My mother has given me a broken table. It’s not as bad as it sounds… it was one we grew up with, inherited from my grandmother. Something always present and dependable, as tables are, until it wasn’t… New Years Eve and one of the three legs spit, depositing everything onto the floor.
On closer inspection, it had form for this crime: whilst none of us had noticed before, the leg was splinted from a previous break, and the old glue had finally given way. Or maybe the pear wood, which must be a hundred years old, simply decided that enough was enough.
Anyway: I’m going to patch it up. Either bracing and gluing the old leg, or maybe updating it with some new ones. I’m undecided, but I think it has life in it yet.
Some things we throw away, some we repair, and others we adapt.
Use your sixty seconds today to think of something you have repaired - or that needs to be repaired.
A story, an idea, a process, a relationship, a machine, a purpose?
When do we invest the time to make things better, or do we simply write them off and leave them behind?
Dear Julian,
I have subscribed to your newsletter from Germany this January! And I am already commenting. I find your letters very inspiring.

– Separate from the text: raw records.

Lemma parse_hex_text v w : forall acc,
  0 <= v -> 0 <= acc -> acc * 16 ^ Z.of_nat w + v mod 16 ^ Z.of_nat w < 2 ^ 64 ->
  parse_hex_loop (hex_text v w) acc = Ok (acc * 16 ^ Z.of_nat w + v mod 16 ^ Z.of_nat w).
Proof.
  induction w as [|w IH]; intros acc Hv Ha Hb.
  { cbn. rewrite Z.mod_1_r. do 2 f_equal. lia. }
  rewrite hex_text_S. cbn [parse_hex_loop]. rewrite hex_digit_char by apply nibble_bound.
  change 0xF with (2 ^ 4 - 1). rewrite land_mask, shiftr_div by lia.
  rewrite (Z.mul_comm (Z.of_nat w) 4), Z.pow_mul_r by lia. change (2 ^ 4) with 16.
  rewrite Nat2Z.inj_succ, Z.pow_succ_r in * by lia.
  set (p := 16 ^ Z.of_nat w) in *. assert (0 < p) as Hp by (apply Z.pow_pos_nonneg; lia).
  assert (v mod (16 * p) = v / p mod 16 * p + v mod p) as E.
  { rewrite (Z.mul_comm 16 p), Z.rem_mul_r by lia. lia. }
  rewrite E in *. pose proof (Z.mod_pos_bound (v / p) 16 ltac:(lia)). pose proof (Z.mod_pos_bound v p Hp).
  rewrite !chk_ok by nia. rewrite IH; [f_equal; lia|lia|lia|]. fold p. lia.
Qed.

Lemma parse_hex_word v w :
  0 <= v < 16 ^ Z.of_nat w -> v < 2 ^ 64 -> parse_hex (hex_text v w) = Ok v.
Proof.
  intros Hv Hb. unfold parse_hex. rewrite parse_hex_text by (rewrite ?Z.mod_small; lia).
  f_equal. by rewrite Z.mod_small by lia.
Qed.

Lemma parse_hex_pairs_bytes data : is_bytes data -> parse_hex_pairs (hex_bytes data) = Some data.
Proof.
  induction 1 as [|x l Hx _ IH]; [done|]. unfold is_word in Hx.
  change (hex_bytes (x :: l)) with (hex_char (Z.shiftr x 4) :: hex_char (Z.land x 0xF) :: hex_bytes l).
  cbn [parse_hex_pairs]. rewrite shiftr_div by lia.
  rewrite !hex_digit_char by (apply nibble_bound || (Z.to_euclidean_division_equations; lia)).
  cbn [mbind option_bind]. rewrite IH. cbn [mbind option_bind]. do 2 f_equal.
  change 0xF with (2 ^ 4 - 1). rewrite land_mask, shl_mul, Z.lor_comm by lia.
  rewrite (Z.mod_small (x / 2 ^ 4 * 2 ^ 4)) by (Z.to_euclidean_division_equations; lia).
  rewrite lor_low by (Z.to_euclidean_division_equations; lia). Z.to_euclidean_division_equations; lia.
Qed.

Lemma parse_hex_into_bytes n data : is_block n data -> parse_hex_into n (hex_bytes data) = Ok data.
Proof.
  intros [Hl Hb]. unfold parse_hex_into. rewrite length_hex_bytes, Hl, Nat.mul_comm, Nat.eqb_refl.
  by rewrite parse_hex_pairs_bytes.
Qed.

Lemma parse_u32_loop_app l k acc :
  parse_u32_loop (l ++ k) acc =
  r ← parse_u32_loop l acc;
  match r with Ok v => parse_u32_loop k v | Err e => Some (Err e) end.
Proof.
  revert acc. induction l as [|x l IH]; intros acc; [done|]. cbn [parse_u32_loop app].
  destruct (_ && _); [|done]. destruct (chk 64 (acc * 10)) as [v|]; [|done]. cbn [mbind option_bind].
  destruct (chk 64 (v + (x - 48))) as [v'|]; [|done]. cbn [mbind option_bind]. apply IH.
Qed.

Lemma parse_u32_digits room : forall v ds,
  0 <= v < 2 ^ 64 -> decimal_digits room v = Some ds -> parse_u32_loop (reverse ds) 0 = Some (Ok v).
Proof.
  induction room as [|room IH]; intros v ds Hv H; [done|]. cbn [decimal_digits] in H.
  pose proof (Z.mod_pos_bound v 10 ltac:(lia)) as Hm.
  assert (forall k, 0 <= k -> k = v / 10 -> parse_u32_loop [48 + v mod 10] k = Some (Ok v)) as Hlast.
  { intros k Hk ->. cbn [parse_u32_loop].
    rewrite (proj2 (Z.leb_le 48 _)), (proj2 (Z.leb_le _ 57)) by lia. cbn [andb].
    rewrite chk_ok by (Z.to_euclidean_division_equations; lia). cbn [mbind option_bind].
    rewrite chk_ok by (Z.to_euclidean_division_equations; lia). cbn [mbind option_bind].
    do 2 f_equal. Z.to_euclidean_division_equations; lia. }
  destruct (Z.eqb_spec (v / 10) 0) as [E|E].
  - injection H as <-. apply Hlast; lia.
  - apply fmap_Some in H as (k & Hk & ->). rewrite reverse_cons, parse_u32_loop_app.
    rewrite (IH (v / 10) k) by (done || (Z.to_euclidean_division_equations; lia)). cbn [mbind option_bind].
    apply Hlast; [|done]. apply Z.div_pos; lia.
Qed.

I once read an article about giving up in the German magazine GEO: https://shop.geo.de/de_DE/einzelhefte/einzelausgaben/geo-07-2023/2119407.html
It was an eyeopener for me because as a child learned to durchhalten, aussitzen, to stay the course. After reading that article I felt that quitting a book I don't like and that doesn't serve me, for example, doesn't mean I am a complete failure.

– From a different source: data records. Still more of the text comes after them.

(* ===== verification/AccountProtocol.v ===== *)
(** * The account service's requests
    (userspace/programs/account-service/src/protocol.rs)

    The byte packing of lib.rs, the decoding of a request's strings into the
    scratch buffers, and the handler of every tag.  A handler returns the store,
    the reply and whether the store is to be saved; [None] is a panic of the
    service. *)

From Stdlib Require Import ZArith Lia.
From stdpp Require Import base option list.
From S2P Require Import Prelude Words UserMessage Accounts AccountText.

#[local] Open Scope Z_scope.

Module account_tag.
Definition CREATE_REQUEST : Z := 0x211.
Definition CREATE_REPLY : Z := 0x212.
Definition LOGIN_REQUEST : Z := 0x213.
Definition LOGIN_REPLY : Z := 0x214.
Definition LOGOUT_REQUEST : Z := 0x215.
Definition LOGOUT_REPLY : Z := 0x216.
Definition SWITCH_REQUEST : Z := 0x217.
Definition SWITCH_REPLY : Z := 0x218.
Definition POLICY_GET_REQUEST : Z := 0x219.
Definition POLICY_GET_REPLY : Z := 0x21A.
Definition LIST_REQUEST : Z := 0x21B.
Definition LIST_REPLY : Z := 0x21C.
Definition SET_PASSWORD_REQUEST : Z := 0x21D.
Definition SET_PASSWORD_REPLY : Z := 0x21E.
Definition VERIFY_PASSWORD_REQUEST : Z := 0x21F.
Definition VERIFY_PASSWORD_REPLY : Z := 0x220.
End account_tag.

(** ** Bytes in words (lib.rs) *)

(** Eight bytes, big-endian, zeros behind the end. *)
Definition pack_word (data : list Z) (index : nat) : Z :=
  foldl (fun value slot =>
    Z.lor value (shl 64 (default 0 (data !! (index * 8 + slot)%nat)) (56 - Z.of_nat slot * 8)))
    0 (seq 0 8).

Definition word_len (n : nat) : nat := (n + 7) / 8.

Definition pack_bytes (out data : list Z) : list Z * nat :=
  let n := word_len (length data) in
  (imap (fun index word => if (index <? n)%nat then pack_word data index else word) out, n).

Definition unpack_byte (ws : list Z) (position : nat) : Z :=
  Z.land (Z.shiftr (ws !!! (position / 8)%nat) (56 - Z.of_nat (position mod 8) * 8)) 0xFF.

(** Into the front of [out], as long as [byte_len]. *)
Definition unpack_bytes (ws : list Z) (byte_len : Z) (out_len : nat) : result (list Z) AccountError :=
  if (Z.of_nat out_len <? byte_len) || (zlen ws * 8 <? byte_len) then Err InvalidArgument
  else Ok (unpack_byte ws <$> seq 0 (Z.to_nat byte_len)).

(** ** Requests *)

Definition MAX_SECRET : nat := 64.

(** The words a string of [len] bytes takes. *)
Definition string_words (len : Z) : Z := div_ceil len 8.

Definition field_at (request : RawMessage) (offset : nat) : result (Z * nat) AccountError :=
  match words request !! offset with
  | None => Err InvalidArgument
  | Some len =>
      if word_count request <? Z.of_nat (offset + 1) + string_words len then Err InvalidArgument
      else Ok (len, (offset + 1)%nat)
  end.

(** [out_len] is the length of the scratch buffer: slicing it to the decoded
    length panics when it is shorter. *)
Definition decode_str (request : RawMessage) (offset max_len out_len : nat) :
    option (result (list Z) AccountError) :=
  match field_at request offset with
  | Err e => Some (Err e)
  | Ok (len, start_word) =>
      if Z.of_nat max_len <? len then Some (Err InvalidArgument)
      else if Z.of_nat out_len <? len then None
      else Some (unpack_bytes (drop start_word (words request)) len (Z.to_nat len))
  end.

(** [from_utf8(..).unwrap_or(..)], empty when the bytes are not UTF-8 *)
Definition str_field (data : list Z) : list Z := if utf8_valid data then data else [].

(** The offset behind a string of that length. *)
Definition after (offset len : nat) : nat := (offset + 1 + word_len len)%nat.

Definition reply_with (t : Z) (ws : list Z) : RawMessage :=
  RawMessage.with_words (zlen ws) (ws ++ replicate (IPC_MAX_WORDS - length ws) 0) (RawMessage.empty t).

Definition fail (t : Z) (e : AccountError) : RawMessage := reply_with t [AccountError.to_code e].

(** What handling a request leaves: the store, the reply, the dirty flag. *)
Definition Handled : Type := AccountStore * RawMessage * bool.

Definition handle_create (st : AccountStore) (entropy : option (list Z)) (request : RawMessage) :
    option Handled :=
  let t := account_tag.CREATE_REPLY in
  nm ← decode_str request 0 MAX_NAME MAX_NAME;
  match nm with Err e => Some (st, fail t e, false) | Ok nm =>
  let display_offset := after 0 (length nm) in
  disp ← decode_str request display_offset MAX_DISPLAY MAX_DISPLAY;
  match disp with Err e => Some (st, fail t e, false) | Ok disp =>
  let secret_offset := after display_offset (length disp) in
  secret ← decode_str request secret_offset MAX_SECRET MAX_SECRET;
  match secret with Err e => Some (st, fail t e, false) | Ok secret =>
  let admin := negb (default 0 (words request !! after secret_offset (length secret)) =? 0) in
  '(r, st) ← AccountStore.create_account st entropy (str_field nm) (str_field disp) secret admin;
  match r with
  | Ok n => Some (st, reply_with t [0; n], true)
  | Err e => Some (st, fail t e, false)
  end end end end.

Definition handle_login (st : AccountStore) (entropy : option (list Z)) (request : RawMessage) :
    option Handled :=
  let t := account_tag.LOGIN_REPLY in
  nm ← decode_str request 0 MAX_NAME MAX_NAME;
  match nm with Err e => Some (st, fail t e, false) | Ok nm =>
  let secret_offset := after 0 (length nm) in
  secret ← decode_str request secret_offset MAX_SECRET MAX_SECRET;
  match secret with Err e => Some (st, fail t e, false) | Ok secret =>
  match words request !! after secret_offset (length secret) with
  | None => Some (st, fail t InvalidArgument, false)
  | Some session =>
      '(r, st) ← AccountStore.login st entropy (str_field nm) secret (wrap 32 session);
      match r with
      | Ok (claim, upgraded) =>
          caps ← AccountStore.active_capabilities st;
          let caps := match caps with Ok caps => caps | Err _ => 0 end in
          Some (st, reply_with t [0; account_id claim; session_id claim; caps], upgraded)
      | Err e => Some (st, fail t e, false)
      end
  end end end.

(** The new secret is decoded into the buffer of the display. *)
Definition handle_set_password (st : AccountStore) (entropy : option (list Z)) (request : RawMessage) :
    option Handled :=
  let t := account_tag.SET_PASSWORD_REPLY in
  nm ← decode_str request 0 MAX_NAME MAX_NAME;
  match nm with Err e => Some (st, fail t e, false) | Ok nm =>
  let old_offset := after 0 (length nm) in
  old ← decode_str request old_offset MAX_SECRET MAX_SECRET;
  match old with Err e => Some (st, fail t e, false) | Ok old =>
  let new_offset := after old_offset (length old) in
  new ← decode_str request new_offset MAX_SECRET MAX_DISPLAY;
  match new with Err e => Some (st, fail t e, false) | Ok new =>
  '(r, st) ← AccountStore.set_password st entropy (str_field nm) old new;
  match r with
  | Ok index => a ← accounts st !! index; Some (st, reply_with t [0; id a], true)
  | Err e => Some (st, fail t e, false)
  end end end end.

Definition handle_logout (st : AccountStore) (request : RawMessage) : option Handled :=
  let t := account_tag.LOGOUT_REPLY in
  match words request !! 0%nat with
  | None => Some (st, fail t InvalidArgument, false)
  | Some session =>
      '(r, st) ← AccountStore.logout st (wrap 32 session);
      match r with
      | Ok claim => Some (st, reply_with t [0; account_id claim], false)
      | Err e => Some (st, fail t e, false)
      end
  end.

Definition handle_switch (st : AccountStore) (request : RawMessage) : option Handled :=
  let t := account_tag.SWITCH_REPLY in
  match words request !! 0%nat with
  | None => Some (st, fail t InvalidArgument, false)
  | Some target =>
      '(r, st) ← AccountStore.switch_user st (wrap 32 target);
      match r with
      | Ok s => Some (st, reply_with t [0; switched_account s; from_session s; to_session s], false)
      | Err e => Some (st, fail t e, false)
      end
  end.

Definition handle_policy_get (st : AccountStore) (request : RawMessage) : option Handled :=
  let t := account_tag.POLICY_GET_REPLY in
  let wanted := default 0 (words request !! 0%nat) in
  r ← (if wanted =? 0 then AccountStore.active_capabilities st
       else AccountStore.capabilities_of st (wrap 32 wanted));
  Some (st, match r with Ok caps => reply_with t [0; caps] | Err e => fail t e end, false).

Fixpoint list_loop (l : list Account) (index : nat) (ws : list Z) : option (list Z) :=
  match l with
  | [] => Some ws
  | a :: l =>
      ws ← store ws (2 + index * 2) (id a);
      ws ← store ws (3 + index * 2) (capabilities a);
      list_loop l (S index) ws
  end.

Definition handle_list (st : AccountStore) : option Handled :=
  let reply := reply_with account_tag.LIST_REPLY [0; Z.of_nat (count st)] in
  accs ← slice_to (accounts st) (count st);
  ws ← list_loop accs 0 (words reply);
  Some (st, RawMessage.with_words (2 + Z.of_nat (count st) * 2) ws reply, false).

Definition handle_verify_password (st : AccountStore) (request : RawMessage) : option Handled :=
  let t := account_tag.VERIFY_PASSWORD_REPLY in
  nm ← decode_str request 0 MAX_NAME MAX_NAME;
  match nm with Err e => Some (st, fail t e, false) | Ok nm =>
  secret ← decode_str request (after 0 (length nm)) MAX_SECRET MAX_SECRET;
  match secret with Err e => Some (st, fail t e, false) | Ok secret =>
  r ← AccountStore.check_credentials st (str_field nm) secret;
  Some (st,
        match r with
        | Ok _ => reply_with t [0; 1]
        | Err BadCredentials | Err UnknownAccount => reply_with t [0; 0]
        | Err e => fail t e
        end, false)
  end end.

Definition handle_request (st : AccountStore) (entropy : option (list Z)) (request : RawMessage) :
    option Handled :=
  if tag request =? account_tag.CREATE_REQUEST then handle_create st entropy request
  else if tag request =? account_tag.LOGIN_REQUEST then handle_login st entropy request
  else if tag request =? account_tag.SET_PASSWORD_REQUEST then handle_set_password st entropy request
  else if tag request =? account_tag.LOGOUT_REQUEST then handle_logout st request
  else if tag request =? account_tag.SWITCH_REQUEST then handle_switch st request
  else if tag request =? account_tag.POLICY_GET_REQUEST then handle_policy_get st request
  else if tag request =? account_tag.LIST_REQUEST then handle_list st
  else if tag request =? account_tag.VERIFY_PASSWORD_REQUEST then handle_verify_password st request
  else Some (st, RawMessage.empty 0, false).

It is great to mend things and relationships in order to keep them. However, it is also good to replace things that can't be fixed. And it is even better to know when it is better to repair or to replace. Because that article is in German and it isn't online, I have found another nice one about giving up: https://ladymiranda.medium.com/the-art-of-giving-up-5d7d553d6a99
Sorry in case you have already written about giving up in previous newsletters!